1. The Templar taken to the Globe Theatre isn’t Cygnus, who went out the day before Hexagon.
2. Antimatter’s trip to the London Eye was later in the week than his visit to the Tower of London.
3. Cygnus isn’t the Templar who visited Buckingham Palace on Monday.
4. No Templar was taken to see the Monument on Friday.

So, I had always had in the back of my mind that it would be interesting to try solving a logic problem with code. Clojure was on my mind because I had been evaluating it for something at work (much to my regret, since 1.7 was just out and web frameworks are painful sauce after a major version upgrade), so I wrote something up — quick, elegant, written quickly using a combo/cartesian-product over combo/permutations run through some conditions in a for loop, and done!

### Done, Except For Testing

Well, so I thought. When I was writing this up and researching a bit, I found the classic Zebra problem and decided to try my stuff on it. Wrote it up, ran it, and waited. And waited. And waited some more while Java spun and garbage collected and both the universe and my tea grew colder.

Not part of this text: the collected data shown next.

Definition CharAttrs : list Z :=
  entries 1 [CNTRL_C] ++ (* 0 *)
  entries 6 [CNTRL_C; CHAN_C; NONEOS_C] ++ (* 1 *)
  entries 1 [CNTRL_C; NONEOS_C] ++ (* 7 *)
  entries 1 [CNTRL_C; CHAN_C; NONEOS_C] ++ (* 8 *)
  entries 1 [CNTRL_C; SPACE_C; CHAN_C; NONEOS_C] ++ (* 9 *)
  entries 1 [CNTRL_C; SPACE_C; CHAN_C; NONEOS_C; EOL_C] ++ (* 10 *)
  entries 2 [CNTRL_C; SPACE_C; CHAN_C; NONEOS_C] ++ (* 11 *)
  entries 1 [CNTRL_C; SPACE_C; CHAN_C; NONEOS_C; EOL_C] ++ (* 13 *)
  entries 18 [CNTRL_C; CHAN_C; NONEOS_C] ++ (* 14 *)
  entries 1 [PRINT_C; SPACE_C] ++ (* 32 *)
  entries 1 [PRINT_C; CHAN_C; BAN_C; NONEOS_C] ++ (* 33 *)
  entries 1 [PRINT_C; CHAN_C; NONEOS_C] ++ (* 34 *)
  entries 1 [PRINT_C; CHANPFX_C; CHAN_C; NONEOS_C] ++ (* 35 *)
  entries 2 [PRINT_C; CHAN_C; NONEOS_C] ++ (* 36 *)
  entries 1 [PRINT_C; CHANPFX_C; CHAN_C; NONEOS_C] ++ (* 38 *)
  entries 3 [PRINT_C; CHAN_C; NONEOS_C] ++ (* 39 *)
  entries 1 [PRINT_C; CHAN_C; BAN_C; NONEOS_C; SERV_C] ++ (* 42 *)
  entries 1 [PRINT_C; CHAN_C; NONEOS_C] ++ (* 43 *)
  entries 1 [PRINT_C; NONEOS_C] ++ (* 44 *)
  entries 1 [PRINT_C; NICK_C; CHAN_C; BAN_C; NONEOS_C] ++ (* 45 *)
  entries 1 [PRINT_C; CHAN_C; BAN_C; NONEOS_C; SERV_C] ++ (* 46 *)
  entries 1 [PRINT_C; CHAN_C; BAN_C; NONEOS_C] ++ (* 47 *)
  entries 10 [PRINT_C; DIGIT_C; NICK_C; CHAN_C; BAN_C; NONEOS_C] ++ (* 48 *)
  entries 1 [PRINT_C; CHAN_C; BAN_C; NONEOS_C] ++ (* 58 *)
  entries 4 [PRINT_C; CHAN_C; NONEOS_C] ++ (* 59 *)
  entries 2 [PRINT_C; CHAN_C; BAN_C; NONEOS_C] ++ (* 63 *)
  entries 26 [PRINT_C; ALPHA_C; LETTER_C; NICK_C; CHAN_C; BAN_C; NONEOS_C] ++ (* 65 *)
  entries 4 [PRINT_C; ALPHA_C; NICK_C; CHAN_C; BAN_C; NONEOS_C] ++ (* 91 *)
  entries 2 [PRINT_C; NICK_C; CHAN_C; BAN_C; NONEOS_C] ++ (* 95 *)
  entries 26 [PRINT_C; ALPHA_C; LETTER_C; NICK_C; CHAN_C; BAN_C; NONEOS_C] ++ (* 97 *)
  entries 3 [PRINT_C; ALPHA_C; NICK_C; CHAN_C; BAN_C; NONEOS_C] ++ (* 123 *)
  entries 1 [PRINT_C; ALPHA_C; CHAN_C; BAN_C; NONEOS_C] ++ (* 126 *)
  entries 129 [CHAN_C; NONEOS_C]. (* 127 *)

Definition attr (c : ascii) : Z := nth (Z.to_nat (code c)) CharAttrs 0.
Definition IsDigit (c : ascii) : bool := has_flag (attr c) DIGIT_C.
Definition IsAlpha (c : ascii) : bool := has_flag (attr c) ALPHA_C.
Definition IsLetter (c : ascii) : bool := has_flag (attr c) LETTER_C.
Definition IsNickChar (c : ascii) : bool := has_flag (attr c) NICK_C.
Definition IsServChar (c : ascii) : bool := has_flag (attr c) (Z.lor NICK_C SERV_C).
Definition IsChanChar (c : ascii) : bool := has_flag (attr c) CHAN_C.
Definition IsChanPrefix (c : ascii) : bool := has_flag (attr c) CHANPFX_C.
Definition IsBanChar (c : ascii) : bool := has_flag (attr c) BAN_C.

(** ** irccmp, ircncmp, collapse *)

Fixpoint irccmp (s1 s2 : string) : Z :=
  let res := code (ToUpper (deref s1)) - code (ToUpper (deref s2)) in
  if res =? 0 then
    match s1 with
    | EmptyString => 0
    | String c s1' => if Ascii.eqb c NUL then 0 else irccmp s1' (tail s2)
    end
  else res.

(** [n] is decremented before it is tested, so the loop is entered once for any
    [n]; the recursion is on [fuel], one unit per round. *)
Fixpoint ircncmp_loop (fuel : nat) (s1 s2 : string) (n : Z) : Z :=
  let res := code (ToUpper (deref s1)) - code (ToUpper (deref s2)) in
  match fuel with
  | O => res
  | S fuel' =>
    if res =? 0 then
      let s1' := tail s1 in
      let s2' := tail s2 in
      let n' := int32 (n - 1) in
      if (n' =? 0) || (Ascii.eqb (deref s1') NUL && Ascii.eqb (deref s2') NUL)
      then 0 else ircncmp_loop fuel' s1' s2' n'
    else res
  end.
Definition ircncmp (s1 s2 : string) (n : Z) : Z :=
  ircncmp_loop (S (String.length s1 + String.length s2)) s1 s2 n.

(** [f & 1] of the source: the previous character was a star. *)
Fixpoint collapse_loop (f : bool) (p : string) : string :=
  match p with
  | EmptyString => EmptyString
  | String c p' =>
    if Ascii.eqb c "*" then
      if negb f then String "*" (collapse_loop true p') else collapse_loop true p'
    else String c (collapse_loop false p')
  end.
Definition collapse (pattern : option string) : option string :=
  match pattern with
  | None => None
  | Some p => Some (collapse_loop false p)
  end.

(** ** match *)

Definition MATCH_MAX_CALLS : nat := 512.

(** The locals of [match()]: [m], [n], [ma] and [na] as offsets into the mask
    and the name, and [wild]. *)
Record mstate := MState { st_m : nat; st_n : nat; st_ma : nat; st_na : nat; st_wild : bool }.

(** The loop that moves [m] over a run of stars, in at most [fuel] steps. *)
Fixpoint skip_stars (fuel : nat) (mask : string) (m : nat) : nat :=
  match fuel with
  | O => m
  | S fuel' => if Ascii.eqb (char_at mask m) "*" then skip_stars fuel' mask (S m) else m
  end.

(** The loop that moves [m] back while it is past the start and on a question mark. *)
Fixpoint back_over (mask : string) (m : nat) : nat :=
  match m with
  | O => O
  | S m' => if Ascii.eqb (char_at mask m) "?" then back_over mask m' else m
  end.

(** The comparison that ends every round; [inl] is a [return]. *)
Definition match_compare (mask name : string) (s : mstate) : Z + mstate :=
  let cm := char_at mask (st_m s) in
  let cn := char_at name (st_n s) in
  if negb (Ascii.eqb (ToLower cm) (ToLower cn)) && negb (Ascii.eqb cm "?") then
    if negb (st_wild s) then inl 0
    else inr (MState (st_ma s) (S (st_na s)) (st_ma s) (S (st_na s)) true)
  else
    inr (MState (if Ascii.eqb cm NUL then st_m s else S (st_m s))
                (if Ascii.eqb cn NUL then st_n s else S (st_n s))
                (st_ma s) (st_na s) (st_wild s)).

(** The start of a round: a star is skipped and becomes the point to return to. *)
Definition match_star (mask : string) (s : mstate) : mstate :=
  if Ascii.eqb (char_at mask (st_m s)) "*" then
    let m := skip_stars (strlen mask) mask (st_m s) in
    MState m (st_n s) m (st_n s) true
  else s.

Definition match_round (mask name : string) (s0 : mstate) : Z + mstate :=
  let s := match_star mask s0 in
  if Ascii.eqb (char_at mask (st_m s)) NUL then
    if Ascii.eqb (char_at name (st_n s)) NUL then inl 1
    else
      let b := back_over mask (st_m s - 1) in
      if Ascii.eqb (char_at mask b) "*" && (0 <? b)%nat then inl 1
      else if negb (st_wild s) then inl 0
      else match_compare mask name
             (MState (st_ma s) (S (st_na s)) (st_ma s) (S (st_na s)) true)
  else if Ascii.eqb (char_at name (st_n s)) NUL then
    let m := skip_stars (strlen mask) mask (st_m s) in
    inl (if Ascii.eqb (char_at mask m) NUL then 1 else 0)
  else match_compare mask name s.

Fixpoint match_loop (calls : nat) (mask name : string) (s : mstate) : Z :=
  match calls with
  | O => 0
  | S calls' =>
    match match_round mask name s with
    | inl r => r
    | inr s' => match_loop calls' mask name s'
    end
  end.

Definition match_start : mstate := MState 0 0 0 0 false.

Definition match_mask (mask name : option string) : Z :=
  if is_empty mask || is_empty name then 0
  else match mask, name with
       | Some ma, Some na => match_loop MATCH_MAX_CALLS ma na match_start
       | _, _ => 0
       end.

(** ** Specification of masks

    [glob m n]: the mask [m] covers the name [n].  A star absorbs any number of
    characters, a question mark one character, and any other mask character one
    character equal to it up to case. *)
Definition char_match (a b : ascii) : Prop := ToLower a = ToLower b ∨ a = "?"%char.

Inductive glob : list ascii → list ascii → Prop :=
| glob_nil : glob [] []
| glob_star m n k : glob m (drop k n) → glob ("*"%char :: m) n
| glob_char a m b n : a ≠ "*"%char → char_match a b → glob m n → glob (a :: m) (b :: n).

(** ** The case tables *)

Ltac all_ascii c := revert c; apply forall_chars_eq; vm_compute; reflexivity.

Lemma ToLower_ToUpper c : ToLower (ToUpper c) = ToLower c.
Proof. all_ascii c. Qed.
Lemma ToUpper_ToLower c : ToUpper (ToLower c) = ToUpper c.
Proof. all_ascii c. Qed.
Lemma ToLower_idemp c : ToLower (ToLower c) = ToLower c.
Proof. all_ascii c. Qed.
Lemma ToUpper_idemp c : ToUpper (ToUpper c) = ToUpper c.
Proof. all_ascii c. Qed.

Lemma ToUpper_eq_iff a b : ToUpper a = ToUpper b ↔ ToLower a = ToLower b.
Proof.
  split; intros H.
  - by rewrite <- (ToLower_ToUpper a), H, ToLower_ToUpper.
  - by rewrite <- (ToUpper_ToLower a), H, ToUpper_ToLower.
Qed.

Lemma ToLower_NUL c : ToLower c = NUL ↔ c = NUL.
Proof.
  assert (bool_decide (ToLower c = NUL) = bool_decide (c = NUL)) as H by all_ascii c.
  by rewrite <- (bool_decide_eq_true (ToLower c = NUL)), H, bool_decide_eq_true.
Qed.

Lemma ToUpper_NUL c : ToUpper c = NUL ↔ c = NUL.
Proof.
  rewrite <- (ToLower_NUL c), <- (ToLower_NUL (ToUpper c)), ToLower_ToUpper. done.
Qed.

Lemma ToLower_NUL_eq : ToLower NUL = NUL.
Proof. by apply ToLower_NUL. Qed.

#[global] Opaque ToLower ToUpper.

Definition lower_chars (s : string) : list ascii := ToLower <$> chars s.

(** [irccmp] is an equality test up to the lower-case image of its arguments. *)
Lemma irccmp_lower s t :
  no_nul s = true → no_nul t = true → irccmp s t = 0 ↔ lower_chars s = lower_chars t.
Proof.
  unfold lower_chars. revert t; induction s as [|a s IH]; intros t Hs Ht.
  - simpl. destruct t as [|b t]; simpl; [done|].
    simpl in Ht. apply andb_true_iff in Ht as [Hb _].
    apply negb_true_iff, Ascii.eqb_neq in Hb. change (code (ToUpper NUL)) with 0.
    destruct (0 - code (ToUpper b) =? 0) eqn:E; [|split; [lia|done]].
    apply Z.eqb_eq in E. exfalso. apply Hb, ToUpper_NUL, code_NUL. lia.
  - simpl in Hs. apply andb_true_iff in Hs as [Ha Hs].
    apply negb_true_iff, Ascii.eqb_neq in Ha.
    destruct t as [|b t]; simpl.
    { change (code (ToUpper NUL)) with 0.
      destruct (code (ToUpper a) - 0 =? 0) eqn:E; [|split; [lia|done]].
      apply Z.eqb_eq in E. exfalso. apply Ha, ToUpper_NUL, code_NUL. lia. }
    simpl in Ht. apply andb_true_iff in Ht as [Hb Ht].
    destruct (code (ToUpper a) - code (ToUpper b) =? 0) eqn:E.
    + apply Z.eqb_eq in E. assert (ToUpper a = ToUpper b) as Eu by (apply code_inj; lia).
      pose proof (proj1 (ToUpper_eq_iff a b) Eu) as El. rewrite (proj2 (Ascii.eqb_neq _ _) Ha), IH by done.
      rewrite El. split; intros H; [f_equal; exact H|by injection H].
    + apply Z.eqb_neq in E. split; [lia|]. intros [= El _].
      apply (proj2 (ToUpper_eq_iff a b)) in El. rewrite El in E. lia.
Qed.

Lemma irccmp_refl s : irccmp s s = 0.
Proof.
  induction s as [|c s IH]; [done|]. cbn [irccmp deref tail]. rewrite Z.sub_diag. cbn [Z.eqb]. by destruct (Ascii.eqb c NUL).
Qed.

(** Equality in that sense does not depend on the order of the names. *)
Lemma irccmp_sym s t : irccmp s t = 0 → irccmp t s = 0.
Proof.
  revert t. induction s as [|a s IH]; intros t; cbn [irccmp deref tail].
  - destruct (_ =? 0) eqn:E; [|intros H; rewrite H in E; done]. intros _. apply Z.eqb_eq in E.
    destruct t as [|b t]; [done|]. cbn [irccmp deref tail] in *. rewrite (proj2 (Z.eqb_eq _ _)) by lia.
    assert (ToUpper b = ToUpper NUL) as Eu by (apply code_inj; lia).
    assert (b = NUL) as -> by (apply ToUpper_NUL, code_NUL; rewrite Eu; done). done.
  - destruct (_ =? 0) eqn:E; [|intros H; rewrite H in E; done]. apply Z.eqb_eq in E.
    assert (ToUpper a = ToUpper (deref t)) as Eu by (apply code_inj; lia).
    destruct (Ascii.eqb a NUL) eqn:Ea.
    + apply Ascii.eqb_eq in Ea as ->. intros _. destruct t as [|b t]; cbn [irccmp deref tail] in *; [done|].
      rewrite (proj2 (Z.eqb_eq _ _)) by lia.
      assert (b = NUL) as -> by (apply ToUpper_NUL, code_NUL; rewrite <- Eu; done). done.
    + destruct t as [|b t]; cbn [irccmp deref tail] in *; rewrite (proj2 (Z.eqb_eq _ _)) by lia; [done|].
      intros H. apply IH in H. by destruct (Ascii.eqb b NUL).
Qed.

(** ** Masks and segments *)

Lemma glob_nil_inv n : glob [] n → n = [].
Proof. by inversion 1. Qed.
(* ===== verification/Rblib.v ===== *)
(** * The support library as an interface

    The sources are written against libratbox ([ratbox_lib.h]: bounded string
    copies, intrusive lists, block heaps), which is not part of the repository.
    Its functions are therefore operations of the class [RbLib], and what the
    sources rely on of their documented behaviour is the class [RbSpec].  Every
    definition that calls the library takes an [RbLib]; theorems that need its
    behaviour take an [RbSpec] as well.  [rb_reference] is one implementation,
    used to evaluate the definitions; it satisfies [RbSpec].

    A list ([rb_dlink_list]) is the sequence of the data pointers of its nodes,
    from head to tail; a node is known by its data, which is unique in the
    intrusive lists of the program. *)

From S2P Require Import Prelude CString.

(** Addresses of heap blocks. *)
Notation ptr := positive.

Class RbLib := {
  (** [rb_strlcpy(dest, src, siz)]: the string left in [dest]. *)
  rb_strlcpy : nat → string → string;
  (** [rb_strlcat(dest, src, siz)]: the string left in [dest]. *)
  rb_strlcat : nat → string → string → string;
  (** [rb_strndup(s, n)]: a copy of the start of a string. *)
  rb_strndup : nat → string → string;
  (** [rb_dlinkAdd], [rb_dlinkAddAlloc]: a new node at the head. *)
  rb_dlinkAdd {A : Type} : A → list A → list A;
  (** [rb_dlinkAddTail], [rb_dlinkAddTailAlloc]: a new node at the tail. *)
  rb_dlinkAddTail {A : Type} : A → list A → list A;
  (** [rb_dlinkDelete], [rb_dlinkDestroy]: the node of the datum, which must be
      in the list, is unlinked. *)
  rb_dlinkDelete {A : Type} `{EqDecision A} : A → list A → list A;
  (** [rb_dlinkFindDestroy]: the first node of the datum, if any, is unlinked. *)
  rb_dlinkFindDestroy {A : Type} `{EqDecision A} : A → list A → list A;
  (** [rb_dlinkFind(x, l) != NULL]. *)
  rb_dlinkFind {A : Type} `{EqDecision A} : A → list A → bool;
  (** [rb_dlinkMoveNode(x, from, to)]: both lists afterwards. *)
  rb_dlinkMoveNode {A : Type} `{EqDecision A} : A → list A → list A → list A * list A;
  (** [rb_dlinkMoveList(from, to)]: both lists afterwards. *)
  rb_dlinkMoveList {A : Type} : list A → list A → list A * list A;
  (** [rb_bh_alloc]: an address given those in use. *)
  rb_bh_alloc : gset ptr → ptr;
  (** [rb_string_to_array(string, parv, maxpara)]: the arguments of a line. *)
  rb_string_to_array : option string → nat → list string;
  (** [rb_date(time, buf, len)]: the text of a time. *)
  rb_date : Z → string;
  (** [rb_crypt(key, salt)]: the hash of a password, or NULL if the salt is none. *)
  rb_crypt : string → string → option string
}.

Class RbSpec `{RbLib} : Prop := {
  rb_strlcpy_spec n s : (0 < n)%nat → rb_strlcpy n s = str_take (n - 1) s;
  rb_strlcat_spec n d s :
    (String.length d < n)%nat → rb_strlcat n d s = str_take (n - 1) (d ++ s);
  (** Whether the terminator counts is left open. *)
  rb_strndup_spec n s : ∃ k, (k ≤ n)%nat ∧ rb_strndup n s = str_take k s;
  rb_dlinkAdd_spec {A} (x : A) l : rb_dlinkAdd x l = x :: l;
  rb_dlinkAddTail_spec {A} (x : A) l : rb_dlinkAddTail x l = l ++ [x];
  rb_dlinkDelete_spec {A} `{EqDecision A} (x : A) l : x ∈ l → rb_dlinkDelete x l = remove_first x l;
  rb_dlinkFindDestroy_spec {A} `{EqDecision A} (x : A) l : rb_dlinkFindDestroy x l = remove_first x l;
  rb_dlinkFind_spec {A} `{EqDecision A} (x : A) l : rb_dlinkFind x l = bool_decide (x ∈ l);
  (** A node of [from] ends up in [to]; where in it is left open. *)
  rb_dlinkMoveNode_spec {A} `{EqDecision A} (x : A) from to :
    x ∈ from →
    fst (rb_dlinkMoveNode x from to) = remove_first x from ∧
    snd (rb_dlinkMoveNode x from to) ≡ₚ x :: to;
  rb_dlinkMoveList_spec {A} (from to : list A) :
    fst (rb_dlinkMoveList from to) = [] ∧
    snd (rb_dlinkMoveList from to) ≡ₚ from ++ to;
  rb_bh_alloc_spec used : rb_bh_alloc used ∉ used;
  (** The arguments are pieces of the line. *)
  rb_string_to_array_spec s n x :
    x ∈ rb_string_to_array s n → ∃ t p q, s = Some t ∧ t = (p ++ x ++ q)%string
}.

(** ** A reference implementation *)

Definition ref_alloc (used : gset ptr) : ptr :=
  Pos.succ (set_fold Pos.max 1%positive used).

(** The words of a line: the last one may start with a colon and hold spaces. *)
Fixpoint ref_words (fuel : nat) (s : string) : list string :=
  match fuel with
  | O => []
  | S fuel =>
    match s with
    | EmptyString => []
    | String c r =>
      if Ascii.eqb c " " then ref_words fuel r
      else if Ascii.eqb c ":" then [r]
      else match strchr s " " with
           | Some (w, rest) => w :: ref_words fuel rest
           | None => [s]
           end
    end
  end.

Definition ref_to_array (s : option string) (maxpara : nat) : list string :=
  match s with Some s => take maxpara (ref_words (S (strlen s)) s) | None => [] end.

Definition rb_reference : RbLib := {|
  rb_strlcpy n s := str_take (n - 1) s;
  rb_strlcat n d s := str_take (n - 1) (d ++ s);
  rb_strndup n s := str_take (n - 1) s;
  rb_dlinkAdd A x l := x :: l;
  rb_dlinkAddTail A x l := l ++ [x];
  (* a node outside of the list has no neighbours: head and tail become NULL *)
  rb_dlinkDelete A _ x l := if bool_decide (x ∈ l) then remove_first x l else [];
  rb_dlinkFindDestroy A _ x l := remove_first x l;
  rb_dlinkFind A _ x l := bool_decide (x ∈ l);
  rb_dlinkMoveNode A _ x from to := (remove_first x from, x :: to);
  rb_dlinkMoveList A from to := ([], from ++ to);
  rb_bh_alloc := ref_alloc;
  rb_string_to_array := ref_to_array;
  rb_date t := print_z t;
  rb_crypt key salt := Some (salt ++ key)%string
|}.

Lemma ref_alloc_max (used : gset ptr) p :
  p ∈ used → (p ≤ set_fold Pos.max 1%positive used)%positive.
Proof.
  revert p.
  apply (set_fold_ind_L (fun r X => ∀ p, p ∈ X → (p ≤ r)%positive)); [set_solver|].
  intros q X r Hq IH p [->%elem_of_singleton|Hp]%elem_of_union; [lia|].
  specialize (IH p Hp). lia.
Qed.

Lemma ref_words_piece fuel s x : x ∈ ref_words fuel s → ∃ p q, s = (p ++ x ++ q)%string.
Proof.
  revert s. induction fuel as [|fuel IH]; intros s; [by intros ?%elem_of_nil|].
  destruct s as [|c r]; [by intros ?%elem_of_nil|]. cbn [ref_words].
  assert (∀ x, x = (x ++ "")%string) as Hnil by (intros; by rewrite str_app_nil_r).
  destruct (Ascii.eqb c " "); [intros (p & q & ->)%IH; by exists (String c p), q|].
  destruct (Ascii.eqb c ":").
  { intros ->%list_elem_of_singleton. exists (String c ""), "". by rewrite <- Hnil. }
  destruct (strchr (String c r) " ") as [[w rest]|] eqn:E.
  - apply strchr_inv in E as [-> _]. intros [->|(p & q & ->)%IH]%elem_of_cons.
    + by exists "", (String " " rest).
    + exists (w ++ String " " p)%string, q. by rewrite str_app_assoc, str_app_cons.
  - intros ->%list_elem_of_singleton. exists "", "". by rewrite <- Hnil.
Qed.

Lemma ref_to_array_piece s n x :
  x ∈ ref_to_array s n → ∃ t p q, s = Some t ∧ t = (p ++ x ++ q)%string.
Proof.
  unfold ref_to_array. destruct s as [s|]; [|by intros ?%elem_of_nil].
  intros (i & E & _)%elem_of_take. apply list_elem_of_lookup_2, ref_words_piece in E as (p & q & E).
  by exists s, p, q.
Qed.

Lemma rb_reference_spec : @RbSpec rb_reference.
Proof.
  split; intros; simpl; try done.
  { exists (n - 1)%nat. split; [lia|done]. }
  { by rewrite bool_decide_true. }
  2:{ by eapply ref_to_array_piece. }
  unfold ref_alloc. intros Hin. apply ref_alloc_max in Hin. lia.
Qed.

(** ** Consequences used throughout *)
Section laws.
Context `{RbSpec}.

Lemma rb_strlcpy_length n s : (0 < n)%nat → (String.length (rb_strlcpy n s) < n)%nat.
Proof. intros. rewrite rb_strlcpy_spec, length_str_take by done. lia. Qed.

Lemma rb_strlcpy_fits n s : (String.length s < n)%nat → rb_strlcpy n s = s.
Proof. intros. rewrite rb_strlcpy_spec by lia. apply str_take_ge. lia. Qed.

Lemma rb_strlcpy_no_nul n s : (0 < n)%nat → no_nul s = true → no_nul (rb_strlcpy n s) = true.
Proof. intros. rewrite rb_strlcpy_spec by done. by apply no_nul_str_take. Qed.
End laws.

Create HintDb rb.
#[export] Hint Rewrite @rb_dlinkAdd_spec @rb_dlinkAddTail_spec @rb_dlinkFindDestroy_spec
  @rb_dlinkFind_spec using typeclasses eauto : rb.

The thing is, the first logic problem only had 14400 possibilities

$$(_{5}P_{5})^2$$

… the zebra problem has many more possibilities, about 24 billion and change

$$(_{5}P_{5})^5$$

… which meant that my naive “elegant” solution wasn’t going to work.

The key is to cut off constraints as soon as possible. I instead went with a straightforward approach that allowed constraints to be evaluated before going through successive permutations, and Clojure’s lispiness let me do it in a straightforward way that was fairly readable. I was originally thinking that I needed to write a macro but my first pass without macros was readable enough that I was okay with it.

(defn logic-problem []
(eval-stream
:name [:hexagon :jasmine :cygnus :antimatter :antimatter2]
:day [1 2 4 5 6]

;; Since Antimatter visits twice, don't permute based on him
:when (fn [x] (< (get-> x :antimatter :day) (get-> x :antimatter2 :day)))

:location [:globe-theater :london-eye :monument :tower-of-london :buckingham-palace]

;; Antimatter's trip to the London Eye was later in the week than his visit to the Tower of London.
:when (fn [x] (= (get-> x :antimatter :location) :tower-of-london))
:when (fn [x] (= (get-> x :antimatter2 :location) :london-eye))

;; The Templar taken to the Globe Theatre isn't Cygnus, who went out the day before Hexagon
:when (fn [x] (not= (get-> x :cygnus :location) :globe-theater))
:when (fn [x] (== (+ 1 (get-> x :cygnus :day)) (get-> x :hexagon :day)))

;; Cygnus isn't the Templar who visited Buckingham Palace on Monday.
:when (fn [x] (= (get-> x :buckingham-palace :day) 1))
:when (fn [x] (not= (get-> x :cygnus :day) 1))

;; No Templar was taken to see the Monument on Friday.
:when (fn [x] (not= (get-> x :monument :day) 5))
)
)


The one non-obvious thing in the code above is the get-> call. When building the dictionary for potential answers, I also add indexes for all unique values added to the dictionary. This allows the dictionary to be accessed by any value – so, assuming that Hexagon visited the Monument in our current candidate, (get-> foo :monument) and (get-> foo :hexagon) will return the same data. This is handy because logic problems often use arbitrary indexes to set constraints.

Anyway, I don’t recommend it as good Clojure — my rustiness is apparent every oxide-encrusted time I have to refer to Clojure documentation to remember something basic — but it is interesting and different enough from the Rosetta Clojure example that I thought it was worth throwing a gist up. There is also a complete solution to the Zebra problem in the gist.

Added 2015-07-27: My friend based this problem on something of unknown provenance in his clip folder. In trying to source the original problem, the best I can come up with is Pocket Posh Logic 3: 100 Puzzles. If there’s a better original cite, please let me know.